Behind her the façade imitates the cross. Perhaps she’s Mary herself, hair snow white with shock at seeing him crucified?
Perhaps she’s a wife shaking her hair free as she remembers the Liturgy of the Word between
he came down from heaven and became incarnate of the Virgin Mary and
he became man
she recalls the instruction in the text all bow, it says
The Letting Go
as I remember we were freezing in high rooms,
worn out on Monkgate like old
persons rehearsing a winter marriage, and the day after,
in resistance to sorrow, we tested pain through new objects, a
spoon sometimes or formal letter or toy to weigh the feeling like ink in a reservoir, how it comes out in blots and stains.
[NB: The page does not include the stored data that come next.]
(** * Reference counting, service lookup, RPC proxies and route handlers

    A shallow embedding of the lifecycle and dispatch code of the messaging
    layer:

    - [Rc]: [DefaultRc] of [reference-counter.ts] (the shared
      [DefaultRcState], the per-handle [disposed] flag, [clone], [dispose],
      [disposeRef] and the deferred dispose / revive protocol);
    - [ServiceProvider]: [DefaultServiceProvider.getService] and
      [ServiceLifecycleImpl] of [service-provider.ts];
    - [RpcProxy]: [RpcProxyHandler] of [rpc.ts];
    - [RouteHandler]: [DefaultRouteHandlerProvider] of [route-handler.ts];
    - [BackendProxying]: [FrontendServiceConnectionProvider].

    Mutable JavaScript objects are modelled by explicit state passing; what
    the code does to its collaborators (the wrapped resource, the
    connection, [console]) is recorded in a chronological trace. *)

From stdpp Require Import gmap strings list fin_maps.
From Stdlib Require Import ZArith Lia Ascii.

Local Open Scope Z_scope.

(** ** JavaScript values, as far as the code inspects them *)

#[warnings="-register-all"]
Inductive JsValue : Type :=
  | JsUndefined
  | JsNull
  | JsBoolean (b : bool)
  | JsNumber (n : Z)                          (* the integers among the numbers *)
  | JsString (s : string)
  | JsSymbol (id : nat)
  | JsObject (id : nat)                       (* an object known by identity *)
  | JsRecord (fields : gmap string JsValue).  (* an object literal *)

(** [if (v)]: ToBoolean. *)
Definition truthy (v : JsValue) : bool :=
  match v with
  | JsUndefined | JsNull => false
  | JsBoolean b => b
  | JsNumber n => negb (n =? 0)
  | JsString s => negb (String.eqb s EmptyString)
  | JsSymbol _ | JsObject _ | JsRecord _ => true
  end.

(** [v !== undefined]. *)
Definition defined (v : JsValue) : bool :=
  match v with JsUndefined => false | _ => true end.

(** What a [throw] carries: [new Error(message)], or the [TypeError] the
    runtime raises on a property access on [undefined]. *)
Inductive Thrown : Type :=
  | Error (message : string)
  | TypeError (message : string).

(** Number of elements of a trace satisfying a boolean test. *)
Definition tally {A : Type} (p : A → bool) (l : list A) : nat :=
  length (filter (λ x, p x = true) l).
I remember the music you played, its warmth in the room – rehearsals, repetitions –
snow – – filling the flat roof below our kitchen window. First we held on to each other until the
chill of the season entered your heart then I slept through dark nights in a stupor until your green bones stretched, then you remembered the path and the way, the pilgrimage you had to make, the urgency of letting me stay behind, your insistence:
Late Meeting
When you asked about
ballistic stretching with therabands I knew there was no future in it. I asked you to repeat the words just for the pleasure of your voice. I paid my way and left the tip. All the way home I assured myself that twenty years changes a face: without the fright-wig and pan-stick I couldn't be sure it was you.
Pilgrim after Tom Wood
(for my son, leaving Liverpool, Jan 2018)
“the Photo mat always turns you into a criminal type wanted by the police” Roland Barthes The first time I took you
further than the local shops my skin was still loose my bones precarious,
on our first morning journey to the river through the exhalations and dirt
of the bus terminus to a café where old men
face the same way without speaking I took you to sit in a machine, turned a potty-plastic seat to its highest setting
closed a rough textured curtain to record my disappearing face.
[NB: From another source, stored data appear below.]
(** * progress64: reader/writer lock and ring buffer

    A shallow embedding of [src/p64_rwlock.c] and [src/p64_ringbuf.c], and
    of the lock benchmark [src/benchmarks/bm_lock.c] that calls the lock.
    Machine integers are [Z] with the wrap-around written out; atomic
    operations are single steps of a step function; the interleavings of
    the lock are the schedules of a small thread pool. *)

From Stdlib Require Import ZArith Lia Bool List String.
From stdpp Require Import base option list gmap.

Local Open Scope Z_scope.

(* ===================================================================== *)
(** * Part I: the model                                                    *)
(* ===================================================================== *)

(** ** Machine arithmetic and atomics shared by both files *)
Module Arch.

(** Value of an expression of type [uint32_t]. *)
Definition u32 (x : Z) : Z := x mod 2 ^ 32.

(** The conversion [(int)x] of a 32-bit value (two's complement). *)
Definition to_int (x : Z) : Z :=
  let y := u32 x in if y <? 2 ^ 31 then y else y - 2 ^ 32.

(** [__atomic_compare_exchange_n(ptr, &expected, desired, weak, ..)] on a
    cell holding [mem].  A weak exchange may fail although the values
    agree; [spurious] is the scheduler's choice for this attempt (always
    [false] for a strong exchange).  The result is the success flag, the
    new cell content and the new value of [expected]. *)
Definition cas (spurious : bool) (mem expected desired : Z) : bool * Z * Z :=
  if negb spurious && (mem =? expected)
  then (true, desired, expected)
  else (false, mem, mem).

End Arch.

(** ** src/p64_rwlock.c *)
Module RWLock.
Import Arch.

Definition RWLOCK_WRITER : Z := Z.shiftl 1 31.
Definition RWLOCK_READERS : Z := u32 (Z.lnot RWLOCK_WRITER).

(** [p64_rwlock_init]: [*lock = 0]. *)
Definition p64_rwlock_init : Z := 0.

(** One poll of [wait_for_no(lock, mask, mo)]: the value loaded is
    returned once no bit of [mask] is set in it; [None] is another turn
    of the spin loop. *)
Definition wait_for_no (l mask : Z) : option Z :=
  if Z.land l mask =? 0 then Some l else None.

(** Where a thread stands.  Each constructor is a point between two
    atomic accesses of the lock word; [l] is the local variable of the
    acquire loops. *)
Inductive pc : Type :=
| Idle
| RdWait              (* acquire_rd: in wait_for_no(RWLOCK_WRITER) *)
| RdCas (l : Z)       (* acquire_rd: about to CAS l -> l + 1 *)
| RdHeld              (* returned from acquire_rd *)
| WrWait              (* acquire_wr: in wait_for_no(RWLOCK_WRITER) *)
| WrCas (l : Z)       (* acquire_wr: about to CAS l -> l | WRITER *)
| WrDrain             (* acquire_wr: in wait_for_no(RWLOCK_READERS) *)
| WrHeld              (* returned from acquire_wr *)
| WrStore.            (* release_wr: passed the check, about to store 0 *)

(** Result of one atomic step: the thread goes on, or the process
    aborts (the lock word keeps the value written before [abort()]). *)
Inductive outcome : Type :=
| Next (p : pc) (w : Z)
| Abort (w : Z).

(** [p64_rwlock_acquire_rd], one atomic access at a time. *)
Definition p64_rwlock_acquire_rd (spurious : bool) (p : pc) (w : Z) : outcome :=
  match p with
  | RdCas l =>
      let '(ok, w', _) := cas spurious w l (u32 (l + 1)) in
      Next (if ok then RdHeld else RdWait) w'
  | _ =>
      match wait_for_no w RWLOCK_WRITER with
      | Some l => Next (RdCas l) w
      | None => Next RdWait w
      end
  end.

(** [p64_rwlock_release_rd]: one fetch-and-subtract, then the check on
    the value fetched. *)
Definition p64_rwlock_release_rd (w : Z) : outcome :=
  let prevl := w in
  let w' := u32 (w - 1) in
  if negb (Z.land prevl RWLOCK_WRITER =? 0) || (prevl =? 0)
  then Abort w'
  else Next Idle w'.

(** [p64_rwlock_acquire_wr], one atomic access at a time. *)
Definition p64_rwlock_acquire_wr (spurious : bool) (p : pc) (w : Z) : outcome :=
  match p with
  | WrCas l =>
      let '(ok, w', _) := cas spurious w l (Z.lor l RWLOCK_WRITER) in
      Next (if ok then WrDrain else WrWait) w'
  | WrDrain =>
      match wait_for_no w RWLOCK_READERS with
      | Some _ => Next WrHeld w
      | None => Next WrDrain w
      end
  | _ =>
      match wait_for_no w RWLOCK_WRITER with
      | Some l => Next (WrCas l) w
      | None => Next WrWait w
      end
  end.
Look how separate we were, even then. You – balanced on my lap
wrapped up tight against the cold. I took time to read instructions thinking how good it was that no one could see my uncertainty or fear.
You were my infant accomplice, my alibi. I held you close and waited
until four damp frames appeared, identical, upside down.
Like all new mothers I needed to find an image to study and imitate, to avoid detection.